Drug Detail:Zarah (Drospirenone and ethinyl estradiol [ dro-spy-re-nown, eth-in-il, ess-tra-dy-ol ])
Generic Name: Drospirenone 3mg, Ethinyl Estradiol 0.03mg;
Dosage Form: tablets
Drug Class: Contraceptives
How to Take Zarah
Take one tablet by mouth at the same time every day. The failure rate may increase when pills are missed or taken incorrectly.
To achieve maximum contraceptive effectiveness, Zarah must be taken as directed, in the order directed on the blister pack. Single missed pills should be taken as soon as remembered.
How to Start Zarah
Instruct the patient to begin taking Zarah either on the first day of her menstrual period (Day 1 Start) or on the first Sunday after the onset of her menstrual period (Sunday Start).
Day 1 Start
During the first cycle of Zarah use, instruct the patient to take one blue Zarah daily, beginning on Day 1 of her menstrual cycle. (The first day of menstruation is Day 1.) She should take one blue Zarah daily for 21 consecutive days, followed by one peach tablet daily on Days 22 through 28. Zarah should be taken in the order directed on the package at the same time each day, preferably after the evening meal or at bedtime with some liquid, as needed.
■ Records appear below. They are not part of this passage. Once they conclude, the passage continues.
(** ** Two forms the code lets through *)

(** A backend on the IPv6 loopback address is accepted and rendered without
    the brackets a URL needs around it. *)
Example ipv6_backend_unbracketed :
  (ValidateBackend {| b_Address := "::1"; b_Port := 8080 |},
   upstream {| ar_Route := sample_route; ar_Backend := {| b_Address := "::1"; b_Port := 8080 |} |}) =
  (Ok tt, "http://::1:8080").
Proof. vm_compute. reflexivity. Qed.

(** A runtime without a root passes its own validation and works on relative
    paths: the default is assigned to a copy of the receiver. *)
Example empty_root_accepted :
  let n := {| Root := ""; Check := Some (fun _ _ w => (Ok tt, w_env w)); Reload := Some (fun w => (Ok tt, w_env w));
              VerifyProcess := Some (fun w : fsworld unit => (Ok tt, w_env w)) |} in
  (validate n, generationPath n 5) = (Ok tt, Ok "generations/5").
Proof. vm_compute. reflexivity. Qed.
Zarah can be taken without regard to meals. If Zarah is first taken later than the first day of the menstrual cycle, Zarah should not be considered effective as a contraceptive until after the first 7 consecutive days of product administration. Instruct the patient to use a non-hormonal contraceptive as back-up during the first 7 days. The possibility of ovulation and conception prior to initiation of medication should be considered.
Sunday Start
During the first cycle of Zarah use, instruct the patient to take one blue Zarah daily, beginning on the first Sunday after the onset of her menstrual period. She should take one blue Zarah daily for 21 consecutive days, followed by one peach tablet daily on Days 22 through 28. Zarah should be taken in the order directed on the package at the same time each day, preferably after the evening meal or at bedtime with some liquid, as needed. Zarah can be taken without regard to meals. Zarah should not be considered effective as a contraceptive until after the first 7 consecutive days of product administration. Instruct the patient to use a non-hormonal contraceptive as back-up during the first 7 days. The possibility of ovulation and conception prior to initiation of medication should be considered.
The patient should begin her next and all subsequent 28-day regimens of Zarah on the same day of the week that she began her first regimen, following the same schedule. She should begin taking her blue tablets on the next day after ingestion of the last peach tablet, regardless of whether or not a menstrual period has occurred or is still in progress. Anytime a subsequent cycle of Zarah is started later than the day following administration of the last peach tablet, the patient should use another method of contraception until she has taken a blue Zarah daily for seven consecutive days.
When switching from a different birth control pill
When switching from another birth control pill, Zarah should be started on the same day that a new pack of the previous oral contraceptive would have been started.
When switching from a method other than a birth control pill
When switching from a transdermal patch or vaginal ring, Zarah should be started when the next application would have been due. When switching from an injection, Zarah should be started when the next dose would have been due. When switching from an intrauterine contraceptive or an implant, Zarah should be started on the day of removal.
Withdrawal bleeding usually occurs within 3 days following the last blue tablet. If spotting or breakthrough bleeding occurs while taking Zarah, instruct the patient to continue taking Zarah by the regimen described above. Counsel her that this type of bleeding is usually transient and without significance; however, advise her that if the bleeding is persistent or prolonged, she should consult her healthcare provider.
Although the occurrence of pregnancy is low if Zarah is taken according to directions, if withdrawal bleeding does not occur, consider the possibility of pregnancy. If the patient has not adhered to the prescribed dosing schedule (missed one or more active tablets or started taking them on a day later than she should have), consider the possibility of pregnancy at the time of the first missed period and take appropriate diagnostic measures. If the patient has adhered to the prescribed regimen and misses two consecutive periods, rule out pregnancy. Discontinue Zarah if pregnancy is confirmed.
The risk of pregnancy increases with each active blue tablet missed. For additional patient instructions regarding missed pills, see the "WHAT TO DO IF YOU MISS PILLS" section in the FDA-Approved Patient Labeling. If breakthrough bleeding occurs following missed tablets, it will usually be transient and of no consequence. If the patient misses one or more peach tablets, she should still be protected against pregnancy provided she begins taking a new cycle of blue tablets on the proper day.
For postpartum women who do not breastfeed or after a second trimester abortion, start Zarah no earlier than 4 weeks postpartum due to the increased risk of thromboembolism. If the patient starts Zarah postpartum and has not yet had a period, evaluate for possible pregnancy, and instruct her to use an additional method of contraception until she has taken Zarah for 7 consecutive days.